When the monk was gone, there was a silent pause, as if every one waited for another to open some new topic for discussion, but at length the king said--

"You seem dissatisfied with your cousin's letter, my lord cardinal. Is it of importance?"

"Not in the least, sire," answered Julian; "Ramiro tries to compose what he calls, 'an ancient but really slight difference,' between me and Alexander Borgia. Really slight difference! Oh yes, the saints be praised, it is as slight as the difference between oil and water, or fire and ice. Can the man think that a few soft words, or the offer of two or three towns and castles, can make me look with favour upon a simonise, an adulterer, a poisoner, a heretic, and an abettor of heretics, in the chair of St. Peter? No, no. There is the letter, my lord the king, for your private reading. I have nothing to conceal; I deal in no serpent-like policy; and now, with your Majesty's permission, I will retire. I have not the strength I once had, and I am somewhat weary. If you will allow me I will take the young gentleman, Lorenzo Visconti, with me, as I see him here. We can take counsel together as I go to my tent."

"We are sorry to lose your wisdom at our council, my lord cardinal," replied the king; "but happily our more important business is over. Signor Visconti, conduct his Eminence to his quarters."

"Let me call the torch-bearers, my lord," said Lorenzo, springing to the entrance of the tent, round which a crowd of attendants were assembled. But the impetuous prelate came hard upon his steps, and stood more patiently than might have been expected till his flambeaux were lighted. Two torchbearers and a soldier or two went before, and he followed with Lorenzo by his side, walking slowly along, and keeping silence till they had nearly reached his pavilion.

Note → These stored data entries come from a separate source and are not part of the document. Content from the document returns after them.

(** C1. A run of [__vdbe_exec] on the memory of the stack does what the run on
    the machine of values does: it stops after as many steps, with the same
    result code, message, row, program counter and calls of the callback,
    whenever the run of values is defined (no instruction finds too few or
    unsuited operands, no borrowed string outlives its owner, the stack does not
    grow beyond the [n] cells of [__vdbe_make_ready]) and no allocation fails.  There is no undefined
    behaviour on the way, and when the run ends, the release of the stack in
    [__cleanup] frees every block that is left, none twice. *)
Theorem vdbe_exec_refines strerror xCallback prog azVar n fuel e v :
  same_exec (represents n) e v ->
  match vdbe_exec (value_machine n azVar) strerror xCallback prog fuel v with
  | Run v' => exists e', vdbe_exec (mem_machine azVar) strerror xCallback prog fuel e = Run e' /\ same_exec (represents n) e' v'
  | Return r v' => exists e', vdbe_exec (mem_machine azVar) strerror xCallback prog fuel e = Return r e' /\
      same_exec (represents n) e' v' /\ exists s, cleanup_stack (ms e') = Ok tt s /\ heap s = ∅
  | Crash => True
  end.
Proof.
  intros H. pose proof (same_vdbe_exec (M1 := mem_machine azVar) (M2 := value_machine n azVar) strerror xCallback prog fuel e v H) as Hs.
  unfold same_outcome in Hs. destruct (vdbe_exec (value_machine n azVar) strerror xCallback prog fuel v) as [v'|r v'|]; [exact Hs| |exact I].
  destruct Hs as [e' [He Hv]]. exists e'. split; [exact He|]. split; [exact Hv|]. eapply cleanup_empty, Hv.
Qed.

(** A program that computes with integers, reals and strings, copies and
    borrows strings, and returns a row. *)
Definition sample_program : list op :=
  [Op OP_Integer 3 0 None; Op OP_String 0 0 (Some (lit "4.5")); Op OP_Add 0 0 None; Op OP_Dup 0 0 None;
   Op OP_Concat 2 0 (Some (lit " and ")); Op OP_Dup 0 1 None; Op OP_Integer 7 0 None; Op OP_Pull 2 0 None;
   Op OP_Callback 3 0 None; Op OP_Halt 0 0 None].

Definition busy : dbh := Dbh DBSQL_STATUS_BUSY false false false.

Lemma vdbe_exec_refines_witness :
  exists e', vdbe_exec (mem_machine []) (fun _ => []) None sample_program 20 (make_ready 10 [] busy) = Return DBSQL_ROW e' /\
    azResColumn e' = [Some (lit "7.5 and 7.5"); Some (lit "7"); Some (lit "7.5 and 7.5")] /\
    exists s, cleanup_stack (ms e') = Ok tt s /\ heap s = ∅.
Proof.
  assert (H : same_exec (represents 10) (make_ready 10 [] busy) (value_ready 10 busy)).
  { split; [|reflexivity]. apply (ready_represents 10 []). apply not_elem_of_nil. }
  pose proof (vdbe_exec_refines (fun _ => []) None sample_program [] 10 20 _ _ H) as Hr.
  assert (Hv : exists v', vdbe_exec (value_machine 10 []) (fun _ => []) None sample_program 20 (value_ready 10 busy) = Return DBSQL_ROW v' /\
             azResColumn v' = [Some (lit "7.5 and 7.5"); Some (lit "7"); Some (lit "7.5 and 7.5")])
    by (eexists; split; vm_compute; reflexivity).
  destruct Hv as [v' [Hv Hrow]]. rewrite Hv in Hr. destruct Hr as [e' [He [[_ Hsame] Hfree]]]. exists e'.
  split; [exact He|]. split; [|exact Hfree]. rewrite <- Hrow. exact (f_equal azResColumn Hsame).
Defined.
(** The bytes of a field are where its entry says. *)
Lemma read_field w addr fs extra k z : width_ok w -> addr = w * (Z.of_nat (length fs) + 1) + Z.of_nat (length extra) -> fs !! k = Some (Some z) ->
  read_bytes (record_index w addr fs ++ extra ++ record_data fs) (addr + data_size (take k fs)) (Z.of_nat (length z)) = Some z.
Proof.
  intros Hw Ha Hf. pose proof (record_index_length w addr fs Hw) as Hil. pose proof (data_size_nonneg (take k fs)) as H1.
  pose proof (data_size_nonneg (drop (S k) fs)) as H2. pose proof (data_size_split fs k _ Hf) as Hs. cbn [field_size] in Hs.
  rewrite read_bytes_some; [|lia|lia|rewrite !length_app, !Nat2Z.inj_add, record_data_length; lia]. f_equal.
  rewrite (record_data_split fs k _ Hf). cbn [from_option id]. change (id z) with z.
  replace (Z.to_nat (addr + data_size (take k fs))) with (length (record_index w addr fs ++ extra ++ record_data (take k fs)))
    by (rewrite !length_app; pose proof (record_data_length (take k fs)); lia).
  rewrite Nat2Z.id. replace (record_index w addr fs ++ extra ++ record_data (take k fs) ++ z ++ record_data (drop (S k) fs))
    with ((record_index w addr fs ++ extra ++ record_data (take k fs)) ++ z ++ record_data (drop (S k) fs)) by now rewrite <- !app_assoc.
  now rewrite drop_app_length, take_app_length.
Qed.

(** The column of a field is the field, for a record of less than [2^24] bytes;
    the width of the index entries the reader derives from the size of the
    record is the one they were written with. *)
Lemma column_make_record little p2 u fs k f read rec : p2 = 0 \/ p2 = 1 -> fs !! k = Some f -> Forall (fun f => f <> Some []) fs ->
  rec = fst (make_record little p2 u fs) -> Z.of_nat (length rec) < 2 ^ 24 ->
  (forall offset amt z, read_bytes rec offset amt = Some z -> read offset amt = Some z) ->
  column read (Z.of_nat (length rec)) (Z.of_nat k) = Some (inr f).
Proof.
  intros Hp Hf Hne -> Hsize Hread. destruct (make_record_parts little p2 u fs Hp) as [extra Hrec]. cbv zeta in Hrec.
  set (w := record_width (data_size fs + Z.of_nat (length extra)) (Z.of_nat (length fs))) in *.
  set (addr := w * (Z.of_nat (length fs) + 1) + Z.of_nat (length extra)) in *.
  set (rec := fst (make_record little p2 u fs)) in *. clearbody rec.
  assert (Hw : width_ok w) by apply record_width_ok.
  assert (Hlen : Z.of_nat (length rec) = addr + data_size fs).
  { rewrite Hrec, !length_app, !Nat2Z.inj_add, record_data_length, (record_index_length w _ fs Hw). unfold addr. lia. }
  pose proof (data_size_nonneg fs) as Hdn. assert (Hk : (k < length fs)%nat) by now apply lookup_lt_Some in Hf.
  assert (Hwidth : (if Z.of_nat (length rec) <? 256 then 1 else if Z.of_nat (length rec) <? 65536 then 2 else 3) = w)
    by (eapply width_of_size; [| |reflexivity|]; unfold addr in *; lia).
  pose proof (width_bound w _ Hw (conj (Nat2Z.is_nonneg _) Hsize) Hwidth) as Hbound.
  pose proof (data_size_split fs k f Hf) as Hsp. pose proof (data_size_nonneg (take k fs)) as H1.
  pose proof (data_size_nonneg (drop (S k) fs)) as H2. pose proof (field_size_nonneg f) as H3.
  assert (Hw0 : 0 < w) by (destruct Hw as [-> | [-> | ->]]; lia).
  assert (Haddr : w * (Z.of_nat k + 1) + w <= addr) by (unfold addr; nia).
  unfold column. destruct (Z.eqb_spec (Z.of_nat (length rec)) 0); [lia|]. rewrite Hwidth.
  destruct (Z.ltb_spec (Z.of_nat (length rec)) (w * (Z.of_nat k + 1))); [lia|].
  destruct (read_entries w addr fs (extra ++ record_data fs) k f Hw Hf) as (l & Hentries & ->).
  rewrite (Hread (w * Z.of_nat k) (w * 2) (put_index w (addr + data_size (take k fs)) ++ put_index w (addr + data_size (take k fs) + field_size f)))
    by (rewrite read_bytes_some by lia; rewrite Hrec; now f_equal).
  cbn [mbind option_bind]. rewrite get_put_index by (auto; lia).
  replace (Z.to_nat w) with (length (put_index w (addr + data_size (take k fs)))) by (pose proof (put_index_length w (addr + data_size (take k fs)) Hw); lia).
  rewrite drop_app_length, <- (app_nil_r (put_index w (_ + field_size f))), get_put_index by (auto; lia).
  replace (addr + data_size (take k fs) + field_size f - (addr + data_size (take k fs))) with (field_size f) by lia.
  destruct (Z.ltb_spec (field_size f) 0); [lia|]. destruct (Z.ltb_spec (addr + data_size (take k fs)) 0); [lia|].
  destruct (Z.ltb_spec (Z.of_nat (length rec)) (addr + data_size (take k fs) + field_size f)); [lia|]. cbn [orb].
  destruct f as [z|]; [|reflexivity]. cbn [field_size] in *.
  destruct (Z.eqb_spec (Z.of_nat (length z)) 0) as [E|E].
  { exfalso. apply (Forall_lookup_1 _ _ _ _ Hne) in Hf. destruct z; [now apply Hf|discriminate]. }
  rewrite (Hread _ _ z) by (rewrite Hrec; now apply read_field). reflexivity.
Qed.

(** A byte of a text, and a text with its terminator. *)
Definition text_byte (c : Z) : Prop := 0 < c < 256.

(** The text of a value is a C string. *)
Definition proper (v : view) : Prop :=
  match v_str v with Some (_, s) => exists w, s = w ++ [0] /\ Forall text_byte w | None => Forall text_byte (v_text v) end.

Lemma as_string_text v : proper v -> exists w, snd <$> v_str (v_as_string v) = Some (w ++ [0]) /\ Forall text_byte w.
Proof.
  unfold proper, v_as_string. destruct (v_str v) as [[st s]|] eqn:Es.
  - rewrite Es. intros (w & -> & Hw). now exists w.
  - intros Hw. now exists (v_text v).
Qed.

Lemma record_fields_ne fs : Forall proper fs -> Forall (fun f => f <> Some []) (map record_field fs).
Proof.
  induction 1 as [|v fs Hv _ IH]; constructor; [|exact IH]. unfold record_field. destruct (is_null v); [discriminate|].
  destruct (as_string_text v Hv) as (w & -> & _). now destruct w.
Qed.

(** C17. What [OP_MakeRecord] writes [OP_Column] reads.  From the top P1 values of
    the stack, texts with their terminators, and with P2 0 or 1, it makes a
    record; if that has less than [2^24] bytes, its columns are the values, NULL
    for NULL and their texts for the others, on the stack and through any reader
    that delivers the bytes of the record. *)
Theorem record_roundtrip little u o vs fs rest rec k v : fields (p1 o) vs = Some (fs, rest) -> p2 o = 0 \/ p2 o = 1 -> Forall proper fs ->
  rec = fst (make_record little (p2 o) u (map record_field fs)) -> Z.of_nat (length rec) < 2 ^ 24 -> fs !! k = Some v ->
  (exists u', v_MakeRecord little u o vs = Some (new_string rec :: rest, Next, u')) /\
  (forall read, (forall offset amt z, read_bytes rec offset amt = Some z -> read offset amt = Some z) ->
     column read (Z.of_nat (length rec)) (Z.of_nat k) = Some (inr (record_field v))) /\
  (forall old o', p1 o' = -1 -> p2 o' = Z.of_nat k ->
     v_Column old o' (new_string rec :: rest) =
     Some (match record_field v with Some z => vstr SEphem z | None => vnull end :: new_string rec :: rest, Next)).
Proof.
  intros Hf Hp Hv -> Hs Hk. set (rec := fst _) in *.
  assert (Hc : forall read, (forall offset amt z, read_bytes rec offset amt = Some z -> read offset amt = Some z) ->
     column read (Z.of_nat (length rec)) (Z.of_nat k) = Some (inr (record_field v))).
  { intros read Hr. apply (column_make_record little (p2 o) u (map record_field fs) k _ read rec Hp); try assumption; [|now apply record_fields_ne|reflexivity].
    unfold lookup. change (map record_field fs !! k = Some (record_field v)). rewrite list_lookup_fmap, Hk. reflexivity. }
  split; [|split; [exact Hc|]].
  - unfold v_MakeRecord. rewrite Hf. cbn [mbind option_bind]. subst rec. destruct (make_record _ _ _ _) as [rec u']. now exists u'.
  - intros old o' H1 H2. unfold v_Column. rewrite H1, H2. change (0 <=? -1) with false. cbv iota.
    change (nth_down _ (new_string rec :: rest)) with (Some (new_string rec)). cbn [mbind option_bind]. change (snd <$> v_str (new_string rec)) with (Some rec). cbn [mbind option_bind].
    rewrite (Hc _ (fun _ _ _ H => H)). cbn [mbind option_bind]. now destruct (record_field v).
Qed.

Lemma record_roundtrip_witness :
  let fs := [vint 42; vnull; vstr SStatic (lit "hello" ++ [0]); vstr SDyn (repeat 65 300 ++ [0])] in
  let rec := fst (make_record true 0 7 (map record_field fs)) in
  Z.of_nat (length rec) < 2 ^ 24 /\
  (exists u', v_MakeRecord true 7 (Op OP_Noop 4 0 None) (List.rev fs ++ [vint 5]) = Some (new_string rec :: [vint 5], Next, u')) /\
  column (read_bytes rec) (Z.of_nat (length rec)) 3 = Some (inr (Some (repeat 65 300 ++ [0]))).
Proof.
  intros fs rec.
  assert (Hv : Forall proper fs).
  { unfold fs. repeat constructor; unfold proper; cbn; [exists (lit "hello")|exists (repeat 65 300)]; (split; [reflexivity|]); repeat constructor. }
  assert (Hs : Z.of_nat (length rec) < 2 ^ 24) by (vm_compute; reflexivity).
  destruct (record_roundtrip true 7 (Op OP_Noop 4 0 None) (List.rev fs ++ [vint 5]) fs [vint 5] rec 3
    (vstr SDyn (repeat 65 300 ++ [0])) eq_refl (or_introl eq_refl) Hv eq_refl Hs eq_refl) as (H1 & H2 & _).
  split; [exact Hs|]. split; [exact H1|]. exact (H2 (read_bytes rec) (fun _ _ _ H => H)).
Defined.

"Well, young man?" said the cardinal at length, "what think you of my reply to my good cousin Ramiro? Did it satisfy you?"

"Fully, your Eminence," answered the young man; "it was all that I could wish or desire. Indeed I cannot but think that it was a special blessing of God that you were here to rescue me from a terrible difficulty regarding the Signora Leonora."

"How so--how so?" asked the prelate quickly, "you would not have sent her to Rome, would you, even if I had not been here?

"No, my lord cardinal," answered Lorenzo firmly, "but it is a terrible thing to teach a child to disobey a parent. You had spiritual authority and a nearer right, and no one can doubt that you decided justly and well. Had I done the same, all men would have judged that my mere inclinations led me."

"You are wise and prudent beyond your years," said the old man, well pleased, "no use of conference as I told you this morning, there before Vivizano. I make up my mind of men's characters rapidly but seldom wrongly. Here take Ramiro's letter to Leonora, and recount to her all I did. Tell her, that by the altar I serve and the God I worship, and the Saviour in whom I put my trust, I could not consent to her being plunged into a sea of guilt and pollution, such as the world has never seen since the days of Heliogabalus."